Part of an outreach initiative with Maine businesses, the Commerce Department’s visit focused on the state’s manufacturing sector and how global trade issues affect local manufacturers like AMI. The company’s successful anti-dumping claims against Chinese competitors was also discussed, with AMI speaking out in support of fair, rules-based trade.
AMI textiles are used as protection from extreme high heat in mining, shipbuilding, steelmaking and other critical industries. The company also manufactures end-use products, including a patented, modular removable insulation kit.
The AMI event featured a delegation of 12 Commerce Department representatives, led by Lisa Wang, assistant secretary of Commerce for enforcement and compliance. AMI CEO Kathie Leonard and other company officials showcased recent improvements to the facility and new equipment upgrades.
“It’s important for Maine-based manufacturers to collaborate with the federal government whenever possible, updating public officials on new threats and opportunities in the global marketplace,” Leonard said. “Today’s event shows that the public and private sectors are unified in their support for textile production and other domestic industries. Business leaders in states like Maine and federal officials in Washington, D.C., can indeed work together to solve a wide range of problems and today was an important step forward in that regard.”
The Commerce Department visit was facilitated by Thomas Conley, senior international trade specialist at the International Trade Administration, and supported by the National Council of Textile Organizations (NCTO), of which AMI is a member.
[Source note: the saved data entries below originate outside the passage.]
(** * The requests of the board-issues assembly *)

Lemma sprint_rows_exchanges (cfg : config) (requests_get : request -> http_reply)
    (fuel : nat) (sprint_ids : list cell) :
  forall issue_rows,
    returns (result (sprint_rows cfg requests_get fuel sprint_ids issue_rows)) ->
    exchanges (sprint_rows cfg requests_get fuel sprint_ids issue_rows)
    = flat_map (fun sid => exchanges (jira_get_sprint_issues cfg requests_get fuel sid))
               sprint_ids.
Proof.
  induction sprint_ids as [|sid0 rest IH]; intros issue_rows Hret; [ reflexivity | ].
  cbn [sprint_rows flat_map] in *.
  destruct (jira_get_sprint_issues cfg requests_get fuel sid0)
    as [[df0|e|] log] eqn:Hfetch; cbn [bind] in *;
    try (destruct Hret as [v Hv]; discriminate Hv).
  destruct (getitem_list BOARD_ISSUE_FIELDS df0) as [sel|e|]; cbn [lift bind] in *;
    try (destruct Hret as [v Hv]; discriminate Hv).
  match type of Hret with
  | context [sprint_rows _ _ _ rest ?rows] =>
      specialize (IH rows);
      destruct (sprint_rows cfg requests_get fuel rest rows) as [res' log']
  end.
  cbn [result exchanges fst snd] in *. rewrite (IH Hret). reflexivity.
Qed.

(** The assembly of a board's issues, when it returns, has fetched the
    board's sprints and then, sprint by sprint in the order of the sprint
    table, the issues of each sprint, and has made no other request. *)
Theorem board_issues_traffic (cfg : config) (requests_get : request -> http_reply)
    (fuel : nat) (board_id : cell) (df_all_sprints : DataFrame)
    (sprint_ids : list cell) :
  result (jira_get_sprints cfg requests_get fuel board_id) = Returned df_all_sprints ->
  getattr_col "id" df_all_sprints = Returned sprint_ids ->
  returns (result (jira_get_board_issues cfg requests_get fuel board_id)) ->
  exchanges (jira_get_board_issues cfg requests_get fuel board_id)
  = exchanges (jira_get_sprints cfg requests_get fuel board_id)
    ++ flat_map (fun sid => exchanges (jira_get_sprint_issues cfg requests_get fuel sid))
                sprint_ids.
Proof.
  intros Hsprints Hids. unfold jira_get_board_issues.
  destruct (jira_get_sprints cfg requests_get fuel board_id) as [res log].
  cbn [result fst] in Hsprints. subst res.
  cbn [bind]. rewrite Hids. cbn [lift bind].
  pose proof (sprint_rows_exchanges cfg requests_get fuel sprint_ids []) as Hrows.
  destruct (sprint_rows cfg requests_get fuel sprint_ids []) as [[rows|e|] rows_log];
    cbn [bind result exchanges fst snd] in *;
    try (intros [v Hv]; discriminate Hv).
  rewrite <- Hrows by (eexists; reflexivity).
  destruct (frame_of_rows BOARD_ISSUE_COLUMNS rows) as [df_board_issues|e|];
    cbn [lift bind result exchanges fst snd];
    try (intros [v Hv]; discriminate Hv).
  destruct (merge_left df_board_issues df_all_sprints "sprint_id" "id") as [merged|e|];
    cbn [lift bind result exchanges fst snd];
    try (intros [v Hv]; discriminate Hv).
  destruct (drop ["id"; "self"; "goal"] merged) as [dropped|e|];
    cbn [lift bind ret result exchanges fst snd];
    try (intros [v Hv]; discriminate Hv).
  intros _. rewrite !app_nil_r. reflexivity.
Qed.

Lemma board_issues_traffic_witness :
  length (exchanges (jira_get_board_issues demo_config busy_board_server 5
                       (Val (JNum 7)))) = 4%nat.
Proof.
  erewrite board_issues_traffic; cycle 1.
  - vm_compute. reflexivity.
  - vm_compute. reflexivity.
  - eexists. vm_compute. reflexivity.
  - vm_compute. reflexivity.
Defined.

(** * The key check of the merge in the epic lines *)


(** * Mortality classification: training / evaluation orchestration

    A shallow embedding of [mortality_classification.py] (functions
    [train_test], [train] and [test]) together with the properties its
    specification states about them.

    The Python code is effectful: it writes files, mutates a model, calls
    into torch / sklearn / pandas and may raise at many points.  The
    embedding threads an explicit [World] (files and directories, global
    autograd switch, data-loader randomness, a log of the calls made to
    the collaborators) through a state-and-exception monad [Py].  Library code
    the file only calls (models, metrics, softmax, the optimiser, ...) is
    taken as a parameter, bundled in the class [Collaborators]. *)

From Stdlib Require Import ZArith QArith String Ascii List Lia DecimalString.
From stdpp Require Import base option list gmap strings.

Local Open Scope string_scope.
Local Open Scope list_scope.
Local Open Scope Z_scope.

(** ** Python exceptions *)

Inductive Exn :=
| StopIteration
| UnboundLocalError (var : string)
| IndexError (msg : string)
| ValueError (msg : string)
| RuntimeError (msg : string)
| TypeError (msg : string)
| FileNotFoundError (path : string)
| UnpicklingError (path : string).

Inductive Res (A : Type) :=
| Ok (a : A)
| Raise (e : Exn).
Arguments Ok {A} a.
Arguments Raise {A} e.

Definition is_ok {A} (r : Res A) : bool :=
  match r with Ok _ => true | Raise _ => false end.

(** ** Tensors

    A tensor is its shape, its elements in row-major order and the device it
    lives on.  Only the operations the three functions apply to tensors
    themselves are written out; numerical kernels stay abstract. *)

Inductive Device := cuda | mps | cpu.

Record Tensor (A : Type) := mkTensor {
  shape : list nat;
  data : list A;
  device : Device
}.
Arguments mkTensor {A} shape data device.
Arguments shape {A} t.
Arguments data {A} t.
Arguments device {A} t.

(** [t.to(device)] *)
Definition tensor_to {A} (d : Device) (t : Tensor A) : Tensor A :=
  mkTensor (shape t) (data t) d.

(** [t.cpu()] *)
Definition tensor_cpu {A} (t : Tensor A) : Tensor A := tensor_to cpu t.

(** [torch.LongTensor([])] / [torch.FloatTensor([])]: one dimension of size 0. *)
Definition empty_tensor {A} : Tensor A := mkTensor [0%nat] [] cpu.

(** [t.shape[i]]; indexing a shape tuple out of range raises IndexError. *)
Definition shape_at {A} (t : Tensor A) (i : nat) : Res nat :=
  match shape t !! i with
  | Some n => Ok n
  | None => Raise (IndexError "tuple index out of range")
  end.

(** [t.squeeze(-1)]: drops the last dimension when it has size 1. *)
Definition squeeze_last {A} (t : Tensor A) : Tensor A :=
  match last (shape t) with
  | Some 1%nat => mkTensor (removelast (shape t)) (data t) (device t)
  | _ => t
  end.

Definition shape_eqb (s1 s2 : list nat) : bool := bool_decide (s1 = s2).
“Protecting U.S. workers and industries from the impacts of unfair trade is at the core of Commerce’s mission and is critical to ensuring that U.S. companies can continue to produce high-quality products in the United States,” Wang said. “It is exciting to meet and connect with the workers impacted by the important work that Enforcement and Compliance does.”
NCTO president and CEO Kimberly Glas said Wang’s inaugural visit to AMI and the U.S. textile industry was appreciated, noting that she gained firsthand knowledge of the company’s innovative and state-of-the-art manufacturing facilities.
“The assistant secretary’s visit reinforced the importance of a public-private partnership between American textile producers and Commerce’s Enforcement and Compliance division, which assists U.S. firms harmed by unfair dumping of imported products into the U.S. market and a whole host of other unfair trade practices that continuously pose a threat to our industry and our workers,” Glas said. “It is critically important that Commerce engage in robust trade enforcement to address predatory trade practices from China and other countries that undermine our industry and many others.”